Pesquisadores do GSI/FAIR desenvolveram um modelo baseado em inteligência artificial que aprimora a compreensão dos processos de formação de elementos pesados no universo, como ouro e urânio, durante eventos extremos como fusões de estrelas de nêutrons.
Desenvolvimento do modelo RHINE
O modelo RHINE (implementação de aquecimento do r-processo em simulações hidrodinâmicas com redes neurais) utiliza uma rede neural de aprendizado profundo para representar a energia liberada por reações nucleares durante o r-processo. Essa abordagem inovadora permite simulações mais eficientes em comparação aos métodos tradicionais, que exigem um enorme poder computacional.

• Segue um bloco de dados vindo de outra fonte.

Lemma idle_disabled p p' :
  idle_step p p' → enabled_ p = false →
  enabled_ p' = false ∧ load p' = load p ∧ (hope p' ≤ hope p)%nat ∧ (work p' < work p)%nat.
Proof.
  unfold load, hope, work. intros Hs Hen. destruct Hs as [i h p Hi|i h w acts p Hi Hw Ha|j h err acts p Hj Ha].
  - destruct (fire_counts _ _ _ Hi) as (H1 & H2 & H3). unfold fire.
    cbn [timer_ rearming calls with_timer enabled_]. laws. split_and!; [done|lia..].
  - destruct (delete_counts _ _ _ _ Hi Hw) as (H1 & H2 & H3). unfold run, handler.
    rewrite run_user_disabled by done. cbn [enabled enabled_ user_call with_timer]. rewrite Hen, andb_false_r.
    cbn [timer_ rearming calls user_call with_timer enabled_]. rewrite ok_calls_snoc, length_app. cbn [length]. laws.
    destruct (decide (w = due)) as [->|Hd]; [rewrite bool_decide_true by done|rewrite bool_decide_false by done]; cbn [negb];
      (split_and!; [done|lia..]).
  - assert (Hr : length (rearming p) = S (length (delete j (rearming p)))).
    { pose proof (lookup_lt_Some _ _ _ Hj). rewrite length_delete by eauto. lia. }
    unfold rearm, call_impl. destruct err as [e|].
    + rewrite run_user_disabled by done. cbn [timer_ rearming calls user_call with_timer with_rearming enabled_].
      rewrite ok_calls_snoc, length_app. cbn [length]. pose proof (hopeful_cancel (waits (timer_ p))).
      destruct (waits_failed e (timer_ p)) as [->| ->]; rewrite ?cancel_length, ?going_cancel; (split_and!; [done|lia..]).
    + cbn [timer_ rearming calls with_timer with_rearming enabled_]. laws.
      destruct (rearmed_counts (waits (timer_ p)) h) as (H1 & H2 & H3). split_and!; [done|lia..].
Qed.

Lemma idle_steps n p p' :
  nsteps idle_step n p p' → enabled_ p = false →
  enabled_ p' = false ∧ load p' = load p ∧ (hope p' ≤ hope p)%nat ∧ (work p' + n ≤ work p)%nat.
Proof.
  induction 1 as [p|n p p1 p' Hs _ IH]; intros Hp; [split_and!; try done; lia|].
  destruct (idle_disabled p p1 Hs Hp) as (H1 & H2 & H3 & H4). destruct (IH H1) as (H5 & H6 & H7 & H8).
  split_and!; [done|lia..].
Qed.
(** Whatever is left can go on. *)
Lemma idle_progress p : (∀ p', ¬ idle_step p p') → waits (timer_ p) = [] ∧ rearming p = [].
Proof.
  intros Hn. split.
  - destruct (waits (timer_ p)) as [|[h w] t] eqn:Ht; [done|]. assert (Hi : waits (timer_ p) !! 0%nat = Some (h, w)) by by rewrite Ht.
    destruct w; [by destruct (Hn _ (st_fire 0 h p Hi))|..];
      by destruct (Hn _ (st_run 0 h _ [] p Hi ltac:(done) (Forall_nil_2 _))).
  - destruct (rearming p) as [|h r] eqn:Hr; [done|]. assert (Hi : rearming p !! 0%nat = Some h) by by rewrite Hr.
    by destruct (Hn _ (st_rearm 0 h None [] p Hi (Forall_nil_2 _))).
Qed.
Lemma parser_process_one_spec q :
  limit_ok q →
  ∃ o, parse_front (max_valid_length_ q) (data_ q) o ∧
    parser_process_one q =
    match o with
    | Ok None => (Ok None, q)
    | Ok (Some (m, r)) =>
        (Ok (Some m), with_data r (with_packed (packed_ q ++ [m]) q))
    | Raise e => (Raise e, q)
    end.
Proof.
  intros [Hm0 Hm]. unfold parser_process_one, get_maximum_length, data_size.
  set (d := data_ q). pose proof (sp_size_length_bound d) as Hb.
  destruct (0 <? sp_size_length d) eqn:E0; bool_props.
  2:{ exists (Ok None). split; [constructor 1; lia|done]. }
  destruct (sp_max_length <? sp_size_length d) eqn:E1; bool_props.
  { eexists (Raise _). by split; [constructor 2|]. }
  destruct (sp_unpack_defined d) as (len & Hu & Hw); [lia|]. rewrite Hu.
  destruct (max_valid_length_ q <? len) eqn:E2; bool_props.
  { eexists (Raise _). split; [by econstructor 3|done]. }
  destruct Hw as [Hl0 _]. rewrite wrap_small by (unfold in_word; lia).
  destruct (_ <=? blen d) eqn:E3; bool_props.
  2:{ eexists (Ok None). split; [econstructor 4; [lia|done|lia|lia]|done]. }
  destruct (_ <? sp_size_length d) eqn:E4; bool_props; [lia|].
  set (n := Z.to_nat (sp_size_length d)). set (e := Z.to_nat (len + sp_size_length d)).
  exists (Ok (Some (drop n (take e d), drop e d))). split; [|done].
  assert (n ≤ e ≤ length d)%nat by (unfold blen, n, e in *; lia).
  apply (pf_message _ _ len (take n d)).
  - unfold blen. rewrite length_take. lia.
  - unfold blen. rewrite length_take. lia.
  - done.
  - lia.
  - rewrite (assoc_L (++)).
    replace (take n d) with (take n (take e d)) by (rewrite take_take; f_equal; lia).
    by rewrite !take_drop.
  - unfold blen. rewrite length_drop, length_take. lia.
Qed.

(** The front is decided by the bytes read so far: more bytes change nothing
    but an answer of [Ok None]. *)
Lemma parse_front_app max d x o :
  parse_front max d o →
  match o with
  | Ok None => True
  | Ok (Some (m, r)) => parse_front max (d ++ x) (Ok (Some (m, r ++ x)))
  | Raise e => parse_front max (d ++ x) (Raise e)
  end.
Proof.
  intros [H|H|len Hs Hu Hm|len Hs Hu Hm Hd|len p m r Hp Hs Hu Hm Hd Hl]; [done| | |done|].
  - constructor 2. pose proof sp_max_length_word. rewrite sp_size_length_app; lia.
  - econstructor 3; [rewrite sp_size_length_app; lia|rewrite sp_unpack_app; [done|lia]|done].
  - apply (pf_message _ _ len p); [rewrite sp_size_length_app; lia|done| |done| |done].
    + rewrite sp_unpack_app; [done|lia].
    + by rewrite Hd, <-!(assoc_L (++)).
Qed.

Lemma parse_front_fun max d o o' :
  parse_front max d o → parse_front max d o' → o = o'.
Proof.
  intros H H'. pose proof sp_max_length_word.
  assert (Hcancel : ∀ (p p' m m' r r' : bytes), p ++ m ++ r = p' ++ m' ++ r' →
    blen p = blen p' → blen m = blen m' → (m, r) = (m', r')).
  { intros p p' m m' r r' He Hp Hm. unfold blen in *.
    apply app_inj_1 in He as [_ He]; [|lia]. apply app_inj_1 in He as [-> ->]; [done|lia]. }
  assert (Hlen : ∀ (p m r : bytes), d = p ++ m ++ r → blen p + blen m ≤ blen d).
  { intros p m r ->. rewrite !blen_app. pose proof (blen_nonneg r). lia. }
  destruct H as [| |len ? Hu|len ? Hu|len p m r Hp ? Hu ? Hd Hl];
    destruct H' as [| |len' ? Hu'|len' ? Hu'|len' p' m' r' Hp' ? Hu' ? Hd' Hl'];
    try done; try lia; rewrite Hu in Hu'; injection Hu' as <-; try lia.
  - specialize (Hlen _ _ _ Hd'). lia.
  - specialize (Hlen _ _ _ Hd). lia.
  - do 2 f_equal. eapply Hcancel; [by rewrite <-Hd, <-Hd'|lia|lia].
Qed.

(** A frame at the front is the next message. *)
Lemma parse_front_frame max m r :
  blen m ≤ max → max < 2 ^ 64 → parse_front max (frame m ++ r) (Ok (Some (m, r))).
Proof.
  intros Hm Hmax. pose proof (blen_nonneg m).
  assert (Hw : in_word 64 (blen m)) by (unfold in_word; lia).
  unfold frame. rewrite <-(assoc_L (++)).
  apply (pf_message _ _ (blen m) (sp_pack (blen m))); [|..|done|done].
  - by apply sp_size_length_pack.
  - by apply sp_pack_length.
  - by apply sp_unpack_pack.
  - lia.
Qed.

(** *** The parser as a function of the data alone *)

Lemma parse_front_shorter max d m r :
  parse_front max d (Ok (Some (m, r))) → (length r < length d)%nat.
Proof.
  inversion 1; subst. rewrite !length_app. unfold blen in *. lia.
Qed.

(** The messages cut off the data, what stays, and how it ended. *)
Inductive parsed (max : Z) : bytes → list bytes → bytes → res unit → Prop :=
  | parsed_done d :
      parse_front max d (Ok None) → parsed max d [] d (Ok tt)
  | parsed_raise d e :
      parse_front max d (Raise e) → parsed max d [] d (Raise e)
  | parsed_message d m r ms d' o :
      parse_front max d (Ok (Some (m, r))) → parsed max r ms d' o →
      parsed max d (m :: ms) d' o.
(* ===== verification/Sha2.v ===== *)
(** * Sha2: the SHA-256 of the message digests

    [lib/vtrc/common/hash/sha2.cimpl], compiled without
    [SHA2_UNROLL_TRANSFORM] on a little-endian machine: the context, the
    in-place compression function with its rolling 16-word schedule kept in the
    context's own buffer, and the incremental [Init]/[Update]/[Final]. *)

From S2P Require Import Prelude.

(** ** Words *)

Definition R (b x : Z) : Z := Z.shiftr x b.
Definition S32 (b x : Z) : Z := Z.lor (Z.shiftr x b) (u32 (Z.shiftl x (32 - b))).
Definition not32 (x : Z) : Z := Z.lxor x (2 ^ 32 - 1).
Definition Ch (x y z : Z) : Z := Z.lxor (Z.land x y) (Z.land (not32 x) z).
Definition Maj (x y z : Z) : Z :=
  Z.lxor (Z.lxor (Z.land x y) (Z.land x z)) (Z.land y z).
Definition Sigma0_256 (x : Z) : Z := Z.lxor (Z.lxor (S32 2 x) (S32 13 x)) (S32 22 x).
Definition Sigma1_256 (x : Z) : Z := Z.lxor (Z.lxor (S32 6 x) (S32 11 x)) (S32 25 x).
Definition sigma0_256 (x : Z) : Z := Z.lxor (Z.lxor (S32 7 x) (S32 18 x)) (R 3 x).
Definition sigma1_256 (x : Z) : Z := Z.lxor (Z.lxor (S32 17 x) (S32 19 x)) (R 10 x).

Definition REVERSE32 (w : Z) : Z :=
  let tmp := Z.lor (Z.shiftr w 16) (u32 (Z.shiftl w 16)) in
  Z.lor (Z.shiftr (Z.land tmp 0xff00ff00) 8) (u32 (Z.shiftl (Z.land tmp 0x00ff00ff) 8)).

Definition REVERSE64 (w : Z) : Z :=
  let tmp := Z.lor (Z.shiftr w 32) (u64 (Z.shiftl w 32)) in
  let tmp := Z.lor (Z.shiftr (Z.land tmp 0xff00ff00ff00ff00) 8)
                   (u64 (Z.shiftl (Z.land tmp 0x00ff00ff00ff00ff) 8)) in
  Z.lor (Z.shiftr (Z.land tmp 0xffff0000ffff0000) 16)
        (u64 (Z.shiftl (Z.land tmp 0x0000ffff0000ffff) 16)).

(** Words and the bytes that hold them in memory, least significant first. *)
Fixpoint le_bytes (n : nat) (w : Z) : bytes :=
  match n with O => [] | S n => w mod 256 :: le_bytes n (Z.shiftr w 8) end.
Fixpoint le_word (l : bytes) : Z :=
  match l with [] => 0 | b :: l => b + 256 * le_word l end.

(** The bytes of memory read as 32-bit words. *)
Fixpoint words (n : nat) (l : bytes) : list Z :=
  match n with O => [] | S n => le_word (take 4 l) :: words n (drop 4 l) end.

(** Row by row as in the source. *)
Definition K256 : list Z := concat [
  [0x428a2f98; 0x71374491; 0xb5c0fbcf; 0xe9b5dba5];
  [0x3956c25b; 0x59f111f1; 0x923f82a4; 0xab1c5ed5];
  [0xd807aa98; 0x12835b01; 0x243185be; 0x550c7dc3];
  [0x72be5d74; 0x80deb1fe; 0x9bdc06a7; 0xc19bf174];
  [0xe49b69c1; 0xefbe4786; 0x0fc19dc6; 0x240ca1cc];
  [0x2de92c6f; 0x4a7484aa; 0x5cb0a9dc; 0x76f988da];
  [0x983e5152; 0xa831c66d; 0xb00327c8; 0xbf597fc7];
  [0xc6e00bf3; 0xd5a79147; 0x06ca6351; 0x14292967];
  [0x27b70a85; 0x2e1b2138; 0x4d2c6dfc; 0x53380d13];
  [0x650a7354; 0x766a0abb; 0x81c2c92e; 0x92722c85];
  [0xa2bfe8a1; 0xa81a664b; 0xc24b8b70; 0xc76c51a3];
  [0xd192e819; 0xd6990624; 0xf40e3585; 0x106aa070];
  [0x19a4c116; 0x1e376c08; 0x2748774c; 0x34b0bcb5];
  [0x391c0cb3; 0x4ed8aa4a; 0x5b9cca4f; 0x682e6ff3];
  [0x748f82ee; 0x78a5636f; 0x84c87814; 0x8cc70208];
  [0x90befffa; 0xa4506ceb; 0xbef9a3f7; 0xc67178f2] ].

Definition sha256_initial_hash_value : list Z := [
  0x6a09e667; 0xbb67ae85; 0x3c6ef372; 0xa54ff53a;
  0x510e527f; 0x9b05688c; 0x1f83d9ab; 0x5be0cd19 ].

Definition SHA256i_BLOCK_LENGTH : Z := 64.
Definition SHA256i_DIGEST_LENGTH : Z := 32.
Definition SHA256_SHORT_BLOCK_LENGTH : Z := SHA256i_BLOCK_LENGTH - 8.

(** ** The context *)

Record SHA256i_CTX : Type := Ctx {
  state : list Z;
  bitcount : Z;
  buffer : bytes
}.

Definition SHA256i_Init : SHA256i_CTX :=
  Ctx sha256_initial_hash_value 0 (replicate 64 0).

(** The registers a..h. *)
Definition regs : Type := Z * Z * Z * Z * Z * Z * Z * Z.

Definition nthZ (l : list Z) (i : Z) : Z := default 0 (l !! Z.to_nat i).

(** One round: [k] is [K256[j]], [w] the word of the schedule. *)
Definition sha256_round (r : regs) (k w : Z) : regs :=
  let '(a, b, c, d, e, f, g, h) := r in
  let T1 := u32 (h + Sigma1_256 e + Ch e f g + k + w) in
  let T2 := u32 (Sigma0_256 a + Maj a b c) in
  (u32 (T1 + T2), a, b, c, u32 (d + T1), e, f, g).

(** The first sixteen rounds load [W256[j]] from the data. *)
Fixpoint transform_load (n : nat) (j : Z) (data : list Z) (W : list Z) (r : regs) :
    list Z * regs :=
  match n, data with
  | S n, x :: data =>
      let w := REVERSE32 x in
      transform_load n (j + 1) data (<[Z.to_nat j := w]> W)
        (sha256_round r (nthZ K256 j) w)
  | _, _ => (W, r)
  end.

(** The other rounds extend the schedule in place. *)
Fixpoint transform_mix (n : nat) (j : Z) (W : list Z) (r : regs) : list Z * regs :=
  match n with
  | O => (W, r)
  | S n =>
      let s0 := sigma0_256 (nthZ W (Z.land (j + 1) 0x0f)) in
      let s1 := sigma1_256 (nthZ W (Z.land (j + 14) 0x0f)) in
      let w := u32 (nthZ W (Z.land j 0x0f) + (s1 + nthZ W (Z.land (j + 9) 0x0f) + s0)) in
      transform_mix n (j + 1) (<[Z.to_nat (Z.land j 0x0f) := w]> W)
        (sha256_round r (nthZ K256 j) w)
  end.

Definition load_regs (s : list Z) : regs :=
  (nthZ s 0, nthZ s 1, nthZ s 2, nthZ s 3, nthZ s 4, nthZ s 5, nthZ s 6, nthZ s 7).

Definition add_regs (s : list Z) (r : regs) : list Z :=
  let '(a, b, c, d, e, f, g, h) := r in
  zip_with (λ x y, u32 (x + y)) s [a; b; c; d; e; f; g; h].

(** [data] is a block of 64 bytes, possibly the context's own buffer: every word
    of it is read before the word of the schedule that replaces it is written.
    The buffer is left holding the schedule. *)
Definition SHA256i_Transform (context : SHA256i_CTX) (data : bytes) : SHA256i_CTX :=
  let '(W, r) := transform_load 16 0 (words 16 data) (words 16 (buffer context))
                   (load_regs (state context)) in
  let '(W, r) := transform_mix 48 16 W r in
  Ctx (add_regs (state context) r) (bitcount context) (concat (le_bytes 4 <$> W)).

(** [memcpy( &buffer[at], src, len )] *)
Definition buffer_copy (at_ : nat) (src : bytes) (buf : bytes) : bytes :=
  take at_ buf ++ src ++ drop (at_ + length src) buf.

(** [while( len >= BLOCK )], one turn per block of the data. *)
Fixpoint update_blocks (n : nat) (context : SHA256i_CTX) (data : bytes) :
    SHA256i_CTX * bytes :=
  match n with
  | O => (context, data)
  | S n =>
      if blen data <? SHA256i_BLOCK_LENGTH then (context, data)
      else
        let c := SHA256i_Transform context (take 64 data) in
        update_blocks n
          (Ctx (state c) (u64 (bitcount c + Z.shiftl SHA256i_BLOCK_LENGTH 3)) (buffer c))
          (drop 64 data)
  end.

(** The part of [Update] after the buffer was completed, or was empty. *)
Definition update_rest (context : SHA256i_CTX) (data : bytes) : SHA256i_CTX :=
  let '(c, rest) := update_blocks (length data) context data in
  if 0 <? blen rest then
    Ctx (state c) (u64 (bitcount c + Z.shiftl (blen rest) 3))
        (buffer_copy 0 rest (buffer c))
  else c.

Definition SHA256i_Update (context : SHA256i_CTX) (data : bytes) : SHA256i_CTX :=
  if blen data =? 0 then context
  else
    let usedspace := Z.shiftr (bitcount context) 3 mod SHA256i_BLOCK_LENGTH in
    if 0 <? usedspace then
      let freespace := SHA256i_BLOCK_LENGTH - usedspace in
      let used := Z.to_nat usedspace in
      if freespace <=? blen data then
        let n := Z.to_nat freespace in
        let b := buffer_copy used (take n data) (buffer context) in
        let c := Ctx (state context)
                   (u64 (bitcount context + Z.shiftl freespace 3)) b in
        update_rest (SHA256i_Transform c b) (drop n data)
      else
        Ctx (state context) (u64 (bitcount context + Z.shiftl (blen data) 3))
            (buffer_copy used data (buffer context))
    else update_rest context data.

(** The padding, the bit count in network order and the last transforms; the
    result is the digest. *)
Definition SHA256i_Final (context : SHA256i_CTX) : bytes :=
  let usedspace := Z.shiftr (bitcount context) 3 mod SHA256i_BLOCK_LENGTH in
  let context := Ctx (state context) (REVERSE64 (bitcount context)) (buffer context) in
  let context :=
    if 0 <? usedspace then
      let b := buffer_copy (Z.to_nat usedspace) [0x80] (buffer context) in
      let usedspace := usedspace + 1 in
      if usedspace <=? SHA256_SHORT_BLOCK_LENGTH then
        Ctx (state context) (bitcount context)
          (buffer_copy (Z.to_nat usedspace)
             (replicate (Z.to_nat (SHA256_SHORT_BLOCK_LENGTH - usedspace)) 0) b)
      else
        let b := if usedspace <? SHA256i_BLOCK_LENGTH then
                   buffer_copy (Z.to_nat usedspace)
                     (replicate (Z.to_nat (SHA256i_BLOCK_LENGTH - usedspace)) 0) b
                 else b in
        let c := SHA256i_Transform (Ctx (state context) (bitcount context) b) b in
        Ctx (state c) (bitcount c)
          (buffer_copy 0 (replicate (Z.to_nat SHA256_SHORT_BLOCK_LENGTH) 0) (buffer c))
    else
      Ctx (state context) (bitcount context)
        (buffer_copy 0 [0x80]
           (buffer_copy 0 (replicate (Z.to_nat SHA256_SHORT_BLOCK_LENGTH) 0)
              (buffer context))) in
  let b := buffer_copy (Z.to_nat SHA256_SHORT_BLOCK_LENGTH)
             (le_bytes 8 (bitcount context)) (buffer context) in
  let c := SHA256i_Transform (Ctx (state context) (bitcount context) b) b in
  concat ((λ w, le_bytes 4 (REVERSE32 w)) <$> state c).

(** [hasher_sha::get_data_hash] *)
Definition sha256 (data : bytes) : bytes :=
  SHA256i_Final (SHA256i_Update SHA256i_Init data).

Processos de nucleossíntese em eventos extremos
Elementos químicos são gerados em eventos astrofísicos poderosos, como supernovas e fusões de estrelas de nêutrons. Durante esses eventos, ocorre o processo de captura rápida de nêutrons, ou r-processo, que é responsável pela formação de muitos elementos mais pesados que o ferro. A fusão de estrelas de nêutrons, observada pela primeira vez em 2017, exemplifica a complexidade e a energia envolvidas nesses fenômenos.

Validação e eficiência do modelo
Os pesquisadores validaram o modelo RHINE por meio de comparações detalhadas com dados de referência, demonstrando um alto grau de concordância. A utilização de modelos de aprendizado de máquina pode economizar tempo computacional significativo, permitindo que os cientistas realizem simulações mais complexas sem a necessidade de acoplamento direto entre cálculos de nucleossíntese e simulações hidrodinâmicas.
Implicações para futuras simulações astronômicas
O modelo RHINE pode facilitar simulações mais detalhadas no futuro, conectando resultados de experimentos na instalação FAIR com observações astronômicas de explosões estelares e fusões de estrelas de nêutrons. A pesquisa foi publicada na revista Physical Review D e pode ser acessada através do DOI: 10.1103/gl2l-7f3g.

O avanço proporcionado pelo modelo RHINE representa um passo significativo na compreensão dos processos que geram elementos pesados no universo, ampliando as possibilidades de pesquisa em astrofísica e nucleossíntese.